Figure 6.

Core actin bundles co-align and interdigitate with acetylated microtubules. (A) MaxIP Airyscan image of lateral tissue section (scalebar = 5 µm). (B) Graph of length of microtubule network versus actin network in tuft cells, as shown by brackets in A. Paired t test, P = 0.3472. (C) MaxIP SDC image of a lateral tissue section with dynein immunostaining. Actin marked with phalloidin (scalebar = 5 µm, zoom scalebar = 2 µm). (D) Mean dynein intensity measurements taken from sum intensity projections at the apical surface of tuft cells versus neighboring enterocytes, unpaired two-sided t test, P = 0.0013, error bars denote mean ± SD (n = 37 tuft cells over 3 mice). (E) Graph of linescan showing dynein intensity taken from MaxIP images at the apical surface of tuft cell to the top of nucleus. Image above depicts route of linescan (PM = plasma membrane, Nu. = nucleus, scalebar = 5 µm).

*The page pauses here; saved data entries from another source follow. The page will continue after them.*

Lemma embedded_range n a : 0 <= n < 2 ^ 128 -> embedded n = Some a -> addr4_ok a.
Proof.
  intros Hn. unfold embedded, addr4_ok. case_bool_decide; [intros [= <-]; lia|].
  repeat case_match; intros [= <-]; pose proof (mod_word 4 n); pose proof (mod_word 4 (n / 2 ^ 80));
    change (8 * Z.of_nat 4) with 32 in *; lia.
Qed.

Lemma lor_e0 x : 0 <= x < 2 ^ 32 -> 0xe0000000 <= Z.lor x 0xe0000000 < 2 ^ 32.
Proof.
  intros Hx. assert (Z.lor x 0xe0000000 / 2 ^ 29 = 7) as E.
  { rewrite <- Z.shiftr_div_pow2, Z.shiftr_lor, Z.shiftr_div_pow2 by lia. change (Z.shiftr 0xe0000000 29) with 7.
    assert (0 <= x / 2 ^ 29 < 8) as Hq by (split; [apply Z.div_pos; lia|apply Z.div_lt_upper_bound; lia]).
    assert (x / 2 ^ 29 = 0 \/ x / 2 ^ 29 = 1 \/ x / 2 ^ 29 = 2 \/ x / 2 ^ 29 = 3 \/ x / 2 ^ 29 = 4 \/
            x / 2 ^ 29 = 5 \/ x / 2 ^ 29 = 6 \/ x / 2 ^ 29 = 7) as Hc by lia.
    by destruct Hc as [-> | [-> | [-> | [-> | [-> | [-> | [-> | ->]]]]]]]. }
  pose proof (Z.div_mod (Z.lor x 0xe0000000) (2 ^ 29) ltac:(lia)).
  pose proof (Z.mod_pos_bound (Z.lor x 0xe0000000) (2 ^ 29) ltac:(lia)). lia.
Qed.

(** The coerced address by number: the hash in byte order, squashed. *)
Definition coerced (n : Z) : Z := Z.min (Z.lor (byteswap 4 (coerced_hash n)) 0xe0000000) 0xfffffffe.

Lemma GetCoerced_repr6 n s : addr6_ok n s -> n <> 0 -> n <> 1 ->
  GetCoercedIPv4Address (repr6 n s) = Ok (repr4 (coerced n)).
Proof.
  intros Hok H0 H1. pose proof Hok as (Hn & _).
  unfold GetCoercedIPv4Address. rewrite Any6_repr, Loopback6_repr, GetEmbedded_repr, !bind_Ok by done.
  rewrite !eqb_low, (proj2 (Z.eqb_neq n 0)), (proj2 (Z.eqb_neq n 1)) by (done || lia).
  assert ((match repr4 <$> embedded n with
           | Some ip4 => address ← ipv4_address ip4; Ok (HashTo32 (le_store 4 (s_addr address)))
           | None => a ← ipv6_address (repr6 n s); Ok (HashTo32 (take 8 (s6_addr a)))
           end) = Ok (coerced_hash n)) as ->.
  { unfold coerced_hash, coercion_key. destruct (embedded n) as [a|].
    - cbn [fmap option_fmap option_map]. rewrite ipv4_address_repr4, bind_Ok. cbn [s_addr].
      by rewrite le_store_byteswap.
    - cbn [fmap option_fmap option_map]. rewrite ipv6_address_repr6, bind_Ok by done. unfold in6. cbn [s6_addr].
      change 16%nat with (8 + 8)%nat. by rewrite be_store_app, take_app_length' by (by rewrite length_be_store). }
  rewrite bind_Ok. unfold ghtonl, coerced.
  set (h := byteswap 4 (coerced_hash n)). pose proof (byteswap_range 4 (coerced_hash n)) as Hh.
  fold h in Hh. change (8 * Z.of_nat 4) with 32 in Hh. pose proof (lor_e0 h Hh) as Hc.
  replace (coerced_hash n) with (byteswap 4 h) by (apply byteswap_involutive, HashTo32_range).
  rewrite <- byteswap_lor. set (c := Z.lor h 0xe0000000) in *.
  change 0xffffffff with (byteswap 4 0xffffffff). rewrite (byteswap_eqb 4) by (change (8 * Z.of_nat 4) with 32; lia).
  destruct (Z.eqb_spec c 0xffffffff) as [->|].
  - rewrite <- byteswap_land. reflexivity.
  - rewrite Z.min_l by lia. reflexivity.
Qed.
End properties.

Raw data shown in gray, and line fit (fourth-order polynomial) in magenta (n = 38 tuft cells over 3 mice). (F) 3D projection of acetylated tubulin network in a tuft cell using Trainable WEKA segmentation. (G) 3D projection of both actin and acetylated microtubule networks, taken from trainable WEKA segmented data. (H) Interaction between actin and microtubules considered as areas of overlap or immediate adjacency between both cytoskeletal networks and created via dilation of core actin bundles (×4) using the segmented data in G. (I) Frequency diagram showing pitch of microtubules using segmentation from F, data on actin pitch taken from Fig. 1 J (n = 35 tuft cells over 3 mice). (J) Frequency diagram of the length of individual interactions from H (n = 35 tuft cells over 3 mice). (K) Frequency diagram of the percentage of total actin within a tuft cell that is interacting with microtubules. Calculated as the total length of interaction (J) divided by the total length of actin per tuft cell (not shown).